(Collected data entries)
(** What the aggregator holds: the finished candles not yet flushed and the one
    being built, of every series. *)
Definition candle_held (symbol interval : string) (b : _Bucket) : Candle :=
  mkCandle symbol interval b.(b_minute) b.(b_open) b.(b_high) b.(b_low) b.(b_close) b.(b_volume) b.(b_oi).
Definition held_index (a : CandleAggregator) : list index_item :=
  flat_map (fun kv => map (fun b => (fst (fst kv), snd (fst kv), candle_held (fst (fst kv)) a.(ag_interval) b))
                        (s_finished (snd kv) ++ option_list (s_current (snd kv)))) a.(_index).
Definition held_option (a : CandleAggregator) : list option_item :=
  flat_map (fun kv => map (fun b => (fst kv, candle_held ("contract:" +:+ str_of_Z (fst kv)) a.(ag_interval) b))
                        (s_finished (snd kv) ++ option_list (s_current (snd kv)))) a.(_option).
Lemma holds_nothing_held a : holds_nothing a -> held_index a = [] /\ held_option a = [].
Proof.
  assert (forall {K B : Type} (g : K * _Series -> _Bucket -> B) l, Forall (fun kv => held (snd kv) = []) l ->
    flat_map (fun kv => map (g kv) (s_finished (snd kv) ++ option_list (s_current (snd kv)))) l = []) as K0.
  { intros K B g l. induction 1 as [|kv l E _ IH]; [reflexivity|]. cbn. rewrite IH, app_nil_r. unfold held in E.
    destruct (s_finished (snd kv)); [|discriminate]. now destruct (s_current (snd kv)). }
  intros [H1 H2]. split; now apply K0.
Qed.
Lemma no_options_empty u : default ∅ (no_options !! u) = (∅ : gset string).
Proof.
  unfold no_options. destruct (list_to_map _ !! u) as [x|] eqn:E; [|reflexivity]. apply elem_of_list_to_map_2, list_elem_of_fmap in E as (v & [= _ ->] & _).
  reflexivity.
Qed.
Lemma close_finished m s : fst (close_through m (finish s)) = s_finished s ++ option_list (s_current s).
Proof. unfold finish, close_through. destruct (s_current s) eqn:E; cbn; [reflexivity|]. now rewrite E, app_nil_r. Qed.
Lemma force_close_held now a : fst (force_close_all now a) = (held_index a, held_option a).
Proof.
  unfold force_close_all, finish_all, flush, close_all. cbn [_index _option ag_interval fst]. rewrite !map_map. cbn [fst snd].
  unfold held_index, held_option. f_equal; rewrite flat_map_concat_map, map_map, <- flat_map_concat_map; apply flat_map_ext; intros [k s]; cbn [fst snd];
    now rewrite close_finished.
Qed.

* * *

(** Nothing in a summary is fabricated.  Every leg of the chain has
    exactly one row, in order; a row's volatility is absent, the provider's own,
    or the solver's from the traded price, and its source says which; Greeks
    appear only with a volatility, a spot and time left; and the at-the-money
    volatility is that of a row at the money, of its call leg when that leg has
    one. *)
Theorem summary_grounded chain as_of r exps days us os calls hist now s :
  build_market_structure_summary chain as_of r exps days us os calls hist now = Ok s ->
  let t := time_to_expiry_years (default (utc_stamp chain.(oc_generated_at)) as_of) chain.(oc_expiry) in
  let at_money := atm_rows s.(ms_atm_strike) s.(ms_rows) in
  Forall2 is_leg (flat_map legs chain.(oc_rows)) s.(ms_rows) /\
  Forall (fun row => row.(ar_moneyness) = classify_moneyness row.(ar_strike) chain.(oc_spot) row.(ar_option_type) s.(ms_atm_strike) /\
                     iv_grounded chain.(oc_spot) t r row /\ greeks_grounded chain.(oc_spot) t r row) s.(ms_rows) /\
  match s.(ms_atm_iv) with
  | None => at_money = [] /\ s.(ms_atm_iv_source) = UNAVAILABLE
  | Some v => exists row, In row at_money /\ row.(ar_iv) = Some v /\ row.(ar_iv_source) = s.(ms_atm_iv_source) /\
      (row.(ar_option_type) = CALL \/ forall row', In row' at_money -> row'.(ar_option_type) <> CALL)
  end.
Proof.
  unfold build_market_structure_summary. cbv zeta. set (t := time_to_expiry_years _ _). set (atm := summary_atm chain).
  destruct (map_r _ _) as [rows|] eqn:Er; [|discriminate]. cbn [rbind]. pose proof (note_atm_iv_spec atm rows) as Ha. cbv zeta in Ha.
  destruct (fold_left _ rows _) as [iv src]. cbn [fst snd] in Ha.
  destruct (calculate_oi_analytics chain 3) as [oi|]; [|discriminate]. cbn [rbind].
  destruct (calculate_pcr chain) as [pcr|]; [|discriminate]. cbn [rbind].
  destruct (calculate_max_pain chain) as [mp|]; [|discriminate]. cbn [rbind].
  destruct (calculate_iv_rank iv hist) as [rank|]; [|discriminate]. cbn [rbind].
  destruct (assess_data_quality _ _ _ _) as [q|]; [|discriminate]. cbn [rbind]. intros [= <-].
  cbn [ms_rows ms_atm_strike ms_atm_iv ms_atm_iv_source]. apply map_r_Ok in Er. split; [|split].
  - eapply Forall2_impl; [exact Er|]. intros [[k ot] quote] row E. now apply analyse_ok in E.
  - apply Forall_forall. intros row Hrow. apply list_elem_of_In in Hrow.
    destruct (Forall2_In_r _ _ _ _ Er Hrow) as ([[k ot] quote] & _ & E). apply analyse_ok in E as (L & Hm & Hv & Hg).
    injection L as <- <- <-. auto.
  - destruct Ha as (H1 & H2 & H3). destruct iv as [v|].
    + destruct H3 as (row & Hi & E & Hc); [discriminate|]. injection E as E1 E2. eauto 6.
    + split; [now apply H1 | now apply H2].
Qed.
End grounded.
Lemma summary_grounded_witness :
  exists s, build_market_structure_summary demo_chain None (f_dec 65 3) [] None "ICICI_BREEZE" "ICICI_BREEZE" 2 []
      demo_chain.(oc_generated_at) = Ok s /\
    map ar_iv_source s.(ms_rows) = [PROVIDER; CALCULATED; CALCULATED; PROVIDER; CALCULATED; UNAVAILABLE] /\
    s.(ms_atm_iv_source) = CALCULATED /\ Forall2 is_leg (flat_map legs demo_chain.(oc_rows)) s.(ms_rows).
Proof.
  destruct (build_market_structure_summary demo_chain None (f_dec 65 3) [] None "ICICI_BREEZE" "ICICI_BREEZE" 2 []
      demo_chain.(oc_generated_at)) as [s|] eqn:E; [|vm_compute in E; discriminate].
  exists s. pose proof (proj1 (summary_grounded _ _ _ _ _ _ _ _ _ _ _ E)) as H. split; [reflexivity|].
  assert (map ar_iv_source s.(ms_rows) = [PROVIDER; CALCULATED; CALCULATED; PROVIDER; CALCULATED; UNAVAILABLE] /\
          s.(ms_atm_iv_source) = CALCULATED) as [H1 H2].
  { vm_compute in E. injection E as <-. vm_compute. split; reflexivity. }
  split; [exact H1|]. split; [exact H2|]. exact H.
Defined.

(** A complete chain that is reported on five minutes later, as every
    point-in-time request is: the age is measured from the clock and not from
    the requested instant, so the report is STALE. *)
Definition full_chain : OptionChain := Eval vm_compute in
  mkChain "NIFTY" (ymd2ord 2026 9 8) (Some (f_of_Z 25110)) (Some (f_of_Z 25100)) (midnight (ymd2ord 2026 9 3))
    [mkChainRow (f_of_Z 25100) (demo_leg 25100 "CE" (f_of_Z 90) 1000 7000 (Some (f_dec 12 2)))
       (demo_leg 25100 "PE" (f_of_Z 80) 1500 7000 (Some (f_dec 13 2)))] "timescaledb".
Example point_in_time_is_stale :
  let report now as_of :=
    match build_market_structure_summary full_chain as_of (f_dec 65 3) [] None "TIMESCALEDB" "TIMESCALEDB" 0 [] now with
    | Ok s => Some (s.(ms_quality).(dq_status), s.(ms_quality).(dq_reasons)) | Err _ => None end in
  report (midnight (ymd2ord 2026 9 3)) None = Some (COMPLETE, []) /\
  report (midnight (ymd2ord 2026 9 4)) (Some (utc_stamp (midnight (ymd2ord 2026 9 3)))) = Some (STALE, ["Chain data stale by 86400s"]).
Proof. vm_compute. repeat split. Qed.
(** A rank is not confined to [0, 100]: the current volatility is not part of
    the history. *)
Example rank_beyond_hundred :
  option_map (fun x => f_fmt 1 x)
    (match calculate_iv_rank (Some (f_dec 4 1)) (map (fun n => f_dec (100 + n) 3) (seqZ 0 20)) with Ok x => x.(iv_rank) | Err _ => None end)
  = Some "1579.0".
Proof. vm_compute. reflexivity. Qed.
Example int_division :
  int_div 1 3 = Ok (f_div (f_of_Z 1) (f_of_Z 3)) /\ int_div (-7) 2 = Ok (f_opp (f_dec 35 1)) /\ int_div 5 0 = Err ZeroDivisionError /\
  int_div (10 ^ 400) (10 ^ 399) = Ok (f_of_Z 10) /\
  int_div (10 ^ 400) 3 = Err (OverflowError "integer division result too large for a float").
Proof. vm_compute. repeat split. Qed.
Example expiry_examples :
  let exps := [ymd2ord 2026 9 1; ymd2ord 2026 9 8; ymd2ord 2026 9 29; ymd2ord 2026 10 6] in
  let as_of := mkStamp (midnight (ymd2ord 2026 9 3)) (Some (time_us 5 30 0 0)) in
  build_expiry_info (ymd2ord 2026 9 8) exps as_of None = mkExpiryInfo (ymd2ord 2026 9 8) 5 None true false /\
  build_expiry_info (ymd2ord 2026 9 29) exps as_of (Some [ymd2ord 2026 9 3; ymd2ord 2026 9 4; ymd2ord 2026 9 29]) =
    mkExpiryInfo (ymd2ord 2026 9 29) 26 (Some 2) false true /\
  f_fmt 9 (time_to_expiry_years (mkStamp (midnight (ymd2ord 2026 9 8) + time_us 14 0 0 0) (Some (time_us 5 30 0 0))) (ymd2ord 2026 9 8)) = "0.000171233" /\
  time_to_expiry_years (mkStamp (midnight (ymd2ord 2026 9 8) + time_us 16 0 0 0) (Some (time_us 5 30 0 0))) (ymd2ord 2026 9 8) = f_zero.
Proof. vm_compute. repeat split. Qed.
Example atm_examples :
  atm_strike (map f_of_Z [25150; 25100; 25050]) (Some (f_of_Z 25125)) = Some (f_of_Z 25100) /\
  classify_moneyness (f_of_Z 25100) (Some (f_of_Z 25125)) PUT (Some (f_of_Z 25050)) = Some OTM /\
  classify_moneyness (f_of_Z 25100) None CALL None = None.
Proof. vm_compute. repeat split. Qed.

▶ **AIM OF THE TASK**
Using the entries above, repeat only the lines from the one containing "report (midnight (ymd2ord 2026 9 4))" through the one containing "build_expiry_info (ymd2ord 2026 9 8)", end lines included.

▶ **EXERCISE SOLUTION**
  report (midnight (ymd2ord 2026 9 4)) (Some (utc_stamp (midnight (ymd2ord 2026 9 3)))) = Some (STALE, ["Chain data stale by 86400s"]).
Proof. vm_compute. repeat split. Qed.
(** A rank is not confined to [0, 100]: the current volatility is not part of
    the history. *)
Example rank_beyond_hundred :
  option_map (fun x => f_fmt 1 x)
    (match calculate_iv_rank (Some (f_dec 4 1)) (map (fun n => f_dec (100 + n) 3) (seqZ 0 20)) with Ok x => x.(iv_rank) | Err _ => None end)
  = Some "1579.0".
Proof. vm_compute. reflexivity. Qed.
Example int_division :
  int_div 1 3 = Ok (f_div (f_of_Z 1) (f_of_Z 3)) /\ int_div (-7) 2 = Ok (f_opp (f_dec 35 1)) /\ int_div 5 0 = Err ZeroDivisionError /\
  int_div (10 ^ 400) (10 ^ 399) = Ok (f_of_Z 10) /\
  int_div (10 ^ 400) 3 = Err (OverflowError "integer division result too large for a float").
Proof. vm_compute. repeat split. Qed.
Example expiry_examples :
  let exps := [ymd2ord 2026 9 1; ymd2ord 2026 9 8; ymd2ord 2026 9 29; ymd2ord 2026 10 6] in
  let as_of := mkStamp (midnight (ymd2ord 2026 9 3)) (Some (time_us 5 30 0 0)) in
  build_expiry_info (ymd2ord 2026 9 8) exps as_of None = mkExpiryInfo (ymd2ord 2026 9 8) 5 None true false /\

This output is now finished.